In the material below, find each line holding the string "rset" and copy it.

Entries shown:
>>>>

(* ===== verification/SdbSessionExample.v ===== *)
(** * sdb: a session on the concrete program

    run up to the first of two breakpoints, list, cont over it to the second,
    delete, si, set, disasm and a new breakpoint, on the toy kernel. *)
From S2P Require Import Prelude Libc Elftool ToyElf Kernel ToyKernel.
From S2P Require Import SdbState SdbBreak SdbRun SdbSession SdbInspect SdbInv SdbTrace SdbExamples.

#[local] Existing Instances ex_env ex_disasm ex_disasm_laws.

(** The stops of the program: at its start, at the first breakpoint, after the
    instruction there, at the second breakpoint, and after one si. *)
Definition tr_next : user_regs := rset RIP 0x400008 ex_regs.
Definition tr_hit2 : user_regs := rset RIP 0x40000d ex_regs.
Definition tr_si : user_regs := rset RIP 0x400018 ex_regs.
Definition tr_new : St toy :=
  ex_state (-1) ex_two (Toy 77 ex_bytes ex_second_regs
    ((0x57f,.) <$> [ex_regs; ex_hit_regs; tr_next; tr_hit2; tr_si]) (ty_text ex_world) (ty_files ex_world)).
Definition tr_started : St toy := started tr_new 77 (ptrace_setoptions (ex_report tr_new) 77).
Definition tr_first : St toy := ex_run_from sdb_patch_all_bp tr_started.
Definition tr_run : St toy := ex_run_from (sdb_run 1) tr_new.
Definition tr_list : St toy := ex_run_from sdb_list tr_run.
Definition tr_over : St toy := ex_run_from sdb_patch_all_bp tr_list.
Definition tr_cont : St toy := ex_run_from (sdb_cont 1) tr_list.
Definition tr_delete : St toy := ex_run_from (sdb_delete 0) tr_cont.
Definition tr_step : St toy := ex_run_from sdb_step tr_delete.
Definition tr_set : St toy := ex_run_from (sdb_set "rax" 5) tr_step.
Definition tr_disasm_addr : St toy := ex_run_from (disasm_addr "0x400000") tr_set.
Definition tr_restored : St toy := ex_run_from (for_each (indices MAX_BREAK) restore_bp) tr_disasm_addr.
Definition tr_disasm : St toy := ex_run_from (sdb_disasm "0x400000") tr_set.
Definition tr_end : St toy := ex_run_from (sdb_set_break "0x400030") tr_disasm.

Example tr_ends : sdb_set_break "0x400030" tr_disasm = Ret (tt, tr_end) ∧
  mem_at tr_end 0x400030 = Some 0xcc ∧ mem_at tr_end 0x40000c = Some 0xcc ∧ mem_at tr_end 0x400004 = Some 0x90.
Proof. vm_compute. done. Qed.

(** ** The session is one *)

(** Both words saved; the first breakpoint deleted; its slot taken again. *)
Definition tr_deleted : list bp_t :=
  [Bp false 0x400004 0x90c3c031c35d9090; Bp true 0x40000c 0x9090909090909090].
Definition tr_taken : list bp_t :=
  [Bp true 0x400030 0x90c3c031c35d9090; Bp true 0x40000c 0x9090909090909090].

(** The used slots of a state whose table is [bs], one goal each. *)
Ltac tr_slots bs H :=
  let Hu := fresh in pose proof (proj2 H) as Hu;
  apply (used_slots bs) in H; [|vm_compute; reflexivity];
  match type of H with _ !! ?i = _ => destruct i as [|[|i]]; [injection H as <-|injection H as <-|discriminate H] end;
  try discriminate Hu; clear Hu.
Ltac tr_patchable bs :=
  let Hu := fresh in intros ? ? Hu; tr_slots bs Hu;
  (split; [apply is_Some_by; vm_compute; reflexivity|vm_compute; discriminate]).
(** The program stops where the script says. *)
Ltac tr_went bs :=
  apply (ex_went_on bs);
    [vm_compute; reflexivity|done|intros x; vm_compute; reflexivity|ex_mapped|vm_compute; reflexivity].
Ltac tr_clear bs regs :=
  exists regs; split; [vm_compute; reflexivity|]; intros (? & ? & Hu & E)%elem_of_used_addrs;
  tr_slots bs Hu; discriminate E.

Lemma tr_spawns : spawns tr_new 77 (st_world tr_new) 77 0x57f (ex_report tr_new).
Proof.
  split; try reflexivity; [apply ex_two_spaced|lia|]. intros x. vm_compute. reflexivity.
Qed.

Lemma tr_runs_to : runs_to id tr_first 0 (Bp true 0x400004 0x90c3c031c35d9090) (ex_report tr_first) ex_hit_regs.
Proof.
  split.
  - split; vm_compute; reflexivity.
  - exists 0, (st_world tr_first), 77, 0x57f. split_and!; vm_compute; reflexivity.
  - tr_went ex_planted.
  - vm_compute. reflexivity.
  - vm_compute. reflexivity.
Qed.

Lemma tr_steps_off :
  steps_off id tr_list 0 (Bp true 0x400004 0x90c3c031c35d9090) tr_list (ex_report tr_list) tr_next.
Proof.
  split.
  - split; vm_compute; reflexivity.
  - exists (rset RIP 0x400004 ex_hit_regs). split; vm_compute; reflexivity.
  - reflexivity.
  - exists 0, (st_world tr_list), 77, 0x57f. split_and!; [vm_compute; reflexivity..|lia|]. tr_went ex_planted.
  - intros k bk Hk Hlt. tr_slots ex_planted Hk; vm_compute; [lia|discriminate].
Qed.

Lemma tr_runs_on : runs_to id tr_over 1 (Bp true 0x40000c 0x9090909090909090) (ex_report tr_over) tr_hit2.
Proof.
  split.
  - split; vm_compute; reflexivity.
  - exists 0, (st_world tr_over), 77, 0x57f. split_and!; vm_compute; reflexivity.
  - tr_went ex_planted.
  - vm_compute. reflexivity.
  - vm_compute. reflexivity.
Qed.

(** The program's own bytes after it ran, went on and made one step. *)
Definition tr_orig1 : Z → option Z := after (mem_at tr_started) (st_world tr_first) (ex_report tr_first) 77.
Definition tr_orig2 : Z → option Z :=
  after (after tr_orig1 (st_world tr_list) (ex_report tr_list) (sdb_pid (st_sdb tr_list)))
    (st_world tr_over) (ex_report tr_over) (sdb_pid (st_sdb tr_over)).
Definition tr_orig3 : Z → option Z :=
  after tr_orig2 (st_world tr_delete) (ex_report tr_delete) (sdb_pid (st_sdb tr_delete)).

Lemma tr_session_list : session tr_orig1 tr_list.
Proof.
  apply (session_turn tr_orig1 tr_run); [|eapply (turn_look _ _ sdb_list); [apply looks_list|vm_compute; reflexivity]].
  apply (session_run tr_new 77 (st_world tr_new) 77 0x57f (ex_report tr_new) (mem_at tr_started) tr_first 0
    (Bp true 0x400004 0x90c3c031c35d9090) (ex_report tr_first) ex_hit_regs 0).
  - exact tr_spawns.
  - reflexivity.
  - apply ready_clear; [tr_patchable ex_two|tr_clear ex_two ex_regs].
  - vm_compute. reflexivity.
  - exact tr_runs_to.
  - vm_compute. reflexivity.
Qed.

Lemma tr_session_cont : session tr_orig2 tr_cont.
Proof.
  apply (session_turn tr_orig1 tr_list); [exact tr_session_list|].
  apply (turn_cont tr_orig1 tr_list _ tr_over 1 (Bp true 0x40000c 0x9090909090909090) (ex_report tr_over) tr_hit2 0).
  - reflexivity.
  - apply (ready_over tr_orig1 tr_list 0 (Bp true 0x400004 0x90c3c031c35d9090) tr_list (ex_report tr_list) tr_next).
    + tr_patchable ex_planted.
    + exact tr_steps_off.
  - vm_compute. reflexivity.
  - exact tr_runs_on.
  - vm_compute. reflexivity.
Qed.

Lemma tr_session_step : session tr_orig3 tr_step.
Proof.
  apply (session_turn tr_orig2 tr_delete).
  - apply (session_turn tr_orig2 tr_cont); [exact tr_session_cont|].
    apply (turn_delete tr_orig2 tr_cont 0 (Bp true 0x400004 0x90c3c031c35d9090)).
    + split; vm_compute; reflexivity.
    + apply is_Some_by. vm_compute. reflexivity.
    + vm_compute. discriminate.
    + vm_compute. reflexivity.
  - apply (turn_step tr_orig2 tr_delete 0 (st_world tr_delete) 77 0x57f (ex_report tr_delete) tr_si).
    + vm_compute. reflexivity.
    + vm_compute. reflexivity.
    + lia.
    + vm_compute. reflexivity.
    + lia.
    + tr_went tr_deleted.
    + vm_compute. reflexivity.
Qed.

Lemma tr_session_disasm : session tr_orig3 tr_disasm.
Proof.
  apply (session_turn tr_orig3 tr_set).
  - apply (session_turn tr_orig3 tr_step); [exact tr_session_step|].
    apply (turn_set tr_orig3 tr_step "rax" 5). vm_compute. reflexivity.
  - apply (turn_disasm tr_orig3 tr_set "0x400000" 0x400000 tr_disasm_addr tr_restored).
    + vm_compute. reflexivity.
    + tr_patchable tr_deleted.
    + vm_compute. reflexivity.
    + vm_compute. reflexivity.
    + apply ready_clear; [tr_patchable tr_deleted|tr_clear tr_deleted (rset RAX 5 tr_si)].
    + vm_compute. reflexivity.
Qed.

Lemma tr_session_end : session tr_orig3 tr_end.
Proof.
  apply (session_turn tr_orig3 tr_disasm); [exact tr_session_disasm|].
  apply (turn_break tr_orig3 tr_disasm "0x400030" 0x400030 0 (Bp false 0x400004 0x90c3c031c35d9090)).
  - vm_compute. reflexivity.
  - vm_compute. reflexivity.
  - reflexivity.
  - vm_compute. reflexivity.
  - vm_compute. reflexivity.
  - intros j bj Hj. tr_slots tr_deleted Hj. done.
  - apply ready_clear; [tr_patchable tr_taken|tr_clear tr_taken (rset RAX 5 tr_si)].
  - vm_compute. reflexivity.
Qed.

Lemma session_shows_witness :
  (∀ b, mem_at tr_end b = tr_orig3 b ∨ mem_at tr_end b = Some 0xcc ∧ b ∈ used_addrs id tr_end) ∧
  (∃ a, ∀ b, b ∈ used_addrs id tr_end → b ≠ a → mem_at tr_end b = Some 0xcc) ∧
  (∀ i bp k, used tr_end i bp → 0 ≤ k < 8 →
     tr_orig3 (bp_addr bp + k) = Some (byte_of (original_word bp) k)).
Proof. exact (session_shows tr_orig3 tr_end tr_session_end). Defined.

<<<<

Written solution:
Definition tr_next : user_regs := rset RIP 0x400008 ex_regs.
Definition tr_hit2 : user_regs := rset RIP 0x40000d ex_regs.
Definition tr_si : user_regs := rset RIP 0x400018 ex_regs.
  - exists (rset RIP 0x400004 ex_hit_regs). split; vm_compute; reflexivity.
    + apply ready_clear; [tr_patchable tr_deleted|tr_clear tr_deleted (rset RAX 5 tr_si)].
  - apply ready_clear; [tr_patchable tr_taken|tr_clear tr_taken (rset RAX 5 tr_si)].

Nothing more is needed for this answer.